Exploring the Impact of Ions on Oxygen K-Edge X-ray Absorption Spectroscopy in NaCl Solution using the GW-Bethe-Salpeter-Equation Approach

TL;DR

This study uses advanced GW-BSE computational methods combined with deep learning to analyze how ions influence oxygen K-edge X-ray absorption spectra in NaCl solutions, aligning well with experimental data.

Contribution

It introduces a novel GW-BSE approach integrated with neural network modeling to accurately simulate XAS spectra of electrolyte solutions.

Findings

Ion pairs cause localization of electron-hole excitons.

Effects of ions are mainly confined within the first hydration shell.
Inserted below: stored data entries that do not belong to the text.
Lemma ring_from_96 (BFast : bool) (m : buffer) (seed : Z) (len : Z) :
  96 <= len <= size m ->
  exists st r,
    tower_loong_do_while (Z.to_nat (len / 96)) BFast (seeded_six seed) m 0 len
        MUSEAIR_RING_PREV =
      Some (st, 96 * (len / 96), len mod 96, r) /\
    tower_loong_ring BFast m seed (tower_loong_state seed) 0 len =
      Some (ring_fold st r, 96 * (len / 96), len mod 96).
Proof.
  intros [H96 Hm].
  destruct (do_while_inside (Z.to_nat (len / 96)) BFast (seeded_six seed) m
              0 len MUSEAIR_RING_PREV) as (st & r & E); try lia.
  rewrite Z.add_0_l in E.
  exists st, r. split; [exact E|].
  unfold tower_loong_ring, tower_loong_state. change (8 * 12) with 96.
  rewrite Z.geb_leb. destruct (Z.leb_spec 96 len) as [_|H]; [|lia].
  fold (seeded_six seed). rewrite E. cbn [bind].
  destruct st; reflexivity.
Qed.

Lemma read_short_inside (m : buffer) (p q : Z) :
  0 <= p -> 0 <= q <= 16 -> p + q <= size m ->
  exists i j, _museair_read_short m p q = Some (i, j).
Proof.
  intros Hp Hq Hm.
  destruct (Z.eq_dec q 0) as [->|Hq0].
  - rewrite read_short_empty. eauto.
  - destruct (Z_lt_le_dec q 4) as [Hlt|Hge].
    + rewrite read_short_bytes by lia. eauto.
    + rewrite read_short_words by lia. eauto.
Qed.

Lemma layer_0_words_long (m : buffer) (p q : Z) :
  0 <= p -> 16 < q -> p + q <= size m ->
  layer_0_words m p q =
    Some (le_at 8 m p, le_at 8 m (p + 8), le_at 8 m (p + q - 8)).
Proof.
  intros Hp Hq Hm. unfold layer_0_words. change (8 * 2) with 16.
  destruct (Z.leb_spec q 16) as [H|_]; [lia|].
  rewrite !read_u64_inside by lia. reflexivity.
Qed.

Lemma layer_0_words_inside (m : buffer) (p q : Z) :
  0 <= p -> 0 <= q -> p + q <= size m ->
  exists i j k, layer_0_words m p q = Some (i, j, k).
Proof.
  intros Hp Hq Hm.
  destruct (Z_le_gt_dec q 16) as [Hle|Hgt].
  - unfold layer_0_words. change (8 * 2) with 16.
    destruct (Z.leb_spec q 16) as [_|H]; [|lia].
    destruct (read_short_inside m p q) as (i & j & E); try lia.
    rewrite E. cbn [bind]. eauto.
  - rewrite layer_0_words_long by lia. eauto.
Qed.

Lemma layer_0_inside (st : state6) (m : buffer) (p q len : Z) :
  0 <= p -> 0 <= q -> p + q <= size m ->
  exists i j k, _museair_layer_0 st m p q len = Some (i, j, k).
Proof.
  intros Hp Hq Hm.
  destruct (layer_0_words_inside m p q) as (i & j & k & E); try lia.
  destruct st as [s0 s1 s2 s3 s4 s5]. unfold _museair_layer_0.
  rewrite E. cbn [bind].
  destruct (len >=? 8 * 3).
  - destruct (_museair_chixx s0 s2 s4) as [[? ?] ?].
    destruct (_museair_chixx s1 s3 s5) as [[? ?] ?]. eauto.
  - eauto.
Qed.

Lemma layer_6_inside (BFast : bool) (st : state6) (m : buffer) (p : Z) :
  0 <= p -> p + 48 <= size m ->
  exists st', _museair_layer_6 BFast st m p = Some st'.
Proof.
  intros Hp Hm. destruct st as [s0 s1 s2 s3 s4 s5].
  unfold _museair_layer_6.
  rewrite !read_u64_inside by lia. cbn [bind].
  repeat match goal with
         | |- context [_museair_frac_6 ?b ?x ?y ?v ?w] =>
             destruct (_museair_frac_6 b x y v w)
         end.
  eauto.
Qed.

Lemma layer_3_inside (BFast : bool) (st : state6) (m : buffer) (p : Z) :
  0 <= p -> p + 24 <= size m ->
  exists st', _museair_layer_3 BFast st m p = Some st'.
Proof.
  intros Hp Hm. destruct st as [s0 s1 s2 s3 s4 s5].
  unfold _museair_layer_3.
  rewrite !read_u64_inside by lia. cbn [bind].
  repeat match goal with
         | |- context [_museair_frac_3 ?b ?x ?y ?w] =>
             destruct (_museair_frac_3 b x y w)
         end.
  eauto.
Qed.

Lemma tail_reaches_fold (BFast : bool) (m : buffer) (len : Z) (st : state6)
    (p q : Z) :
  0 <= p -> 0 <= q < 96 -> p + q <= size m ->
  exists st' p' q',
    0 <= p' /\ 0 <= q' < 24 /\ p' + q' = p + q /\
    tower_loong_tail BFast m len st p q =
      ('(i, j, k) <- _museair_layer_0 st' m p' q' len ;;
       Some (_museair_layer_f BFast len i j k)).
Proof.
  intros Hp Hq Hm. unfold tower_loong_tail.
  change (8 * 6) with 48. change (8 * 3) with 24.
  assert (S6 : exists st1 p1 q1,
            (if q >=? 48
             then st' <- _museair_layer_6 BFast st m p ;;
                  Some (st', p + 48, q - 48)
             else Some (st, p, q)) = Some (st1, p1, q1) /\
            0 <= p1 /\ 0 <= q1 < 48 /\ p1 + q1 = p + q).
  { rewrite Z.geb_leb. destruct (Z.leb_spec 48 q) as [H|H].
    - destruct (layer_6_inside BFast st m p) as [st' E]; try lia.
      rewrite E. cbn [bind]. exists st', (p + 48), (q - 48).
      repeat split; lia.
    - exists st, p, q. repeat split; lia. }
  destruct S6 as (st1 & p1 & q1 & E6 & Hp1 & Hq1 & Hm1).
  rewrite E6. cbn [bind].
  assert (S3 : exists st2 p2 q2,
            (if q1 >=? 24
             then st' <- _museair_layer_3 BFast st1 m p1 ;;
                  Some (st', p1 + 24, q1 - 24)
             else Some (st1, p1, q1)) = Some (st2, p2, q2) /\
            0 <= p2 /\ 0 <= q2 < 24 /\ p2 + q2 = p + q).
  { rewrite Z.geb_leb. destruct (Z.leb_spec 24 q1) as [H|H].
    - destruct (layer_3_inside BFast st1 m p1) as [st' E]; try lia.
      rewrite E. cbn [bind]. exists st', (p1 + 24), (q1 - 24).
      repeat split; lia.
    - exists st1, p1, q1. repeat split; lia. }
  destruct S3 as (st2 & p2 & q2 & E3 & Hp2 & Hq2 & Hm2).
  rewrite E3. cbn [bind].
  exists st2, p2, q2. repeat split; try lia.
Qed.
Water structure beyond the hydration shell remains similar to pure water.

Abstract

X-ray absorption spectroscopy (XAS) is a powerful experimental tool to probe the local structure in materials with the core hole excitations. Here, the oxygen K-edge XAS spectra of the NaCl solution and pure water are computed by using a recently developed GW-BSE approach, based on configurations modeled by path-integral molecular dynamics with the deep-learning technique. The neural network is trained on ab initio data obtained with SCAN density functional theory. The observed changes in the XAS features of the NaCl solution, compared to those of pure water, are in good agreement between experimental and theoretical results. We provided detailed explanations for these spectral changes that occur when NaCl is solvated in pure water. Specifically, the presence of solvating ion pairs leads to localization of electron-hole excitons. Our theoretical XAS results support the theory that the effects of the solvating ions on the H-bond network are mainly confined within the first hydration shell of ions, however beyond the shell the arrangement of water molecules remains to be comparable to that observed in pure water.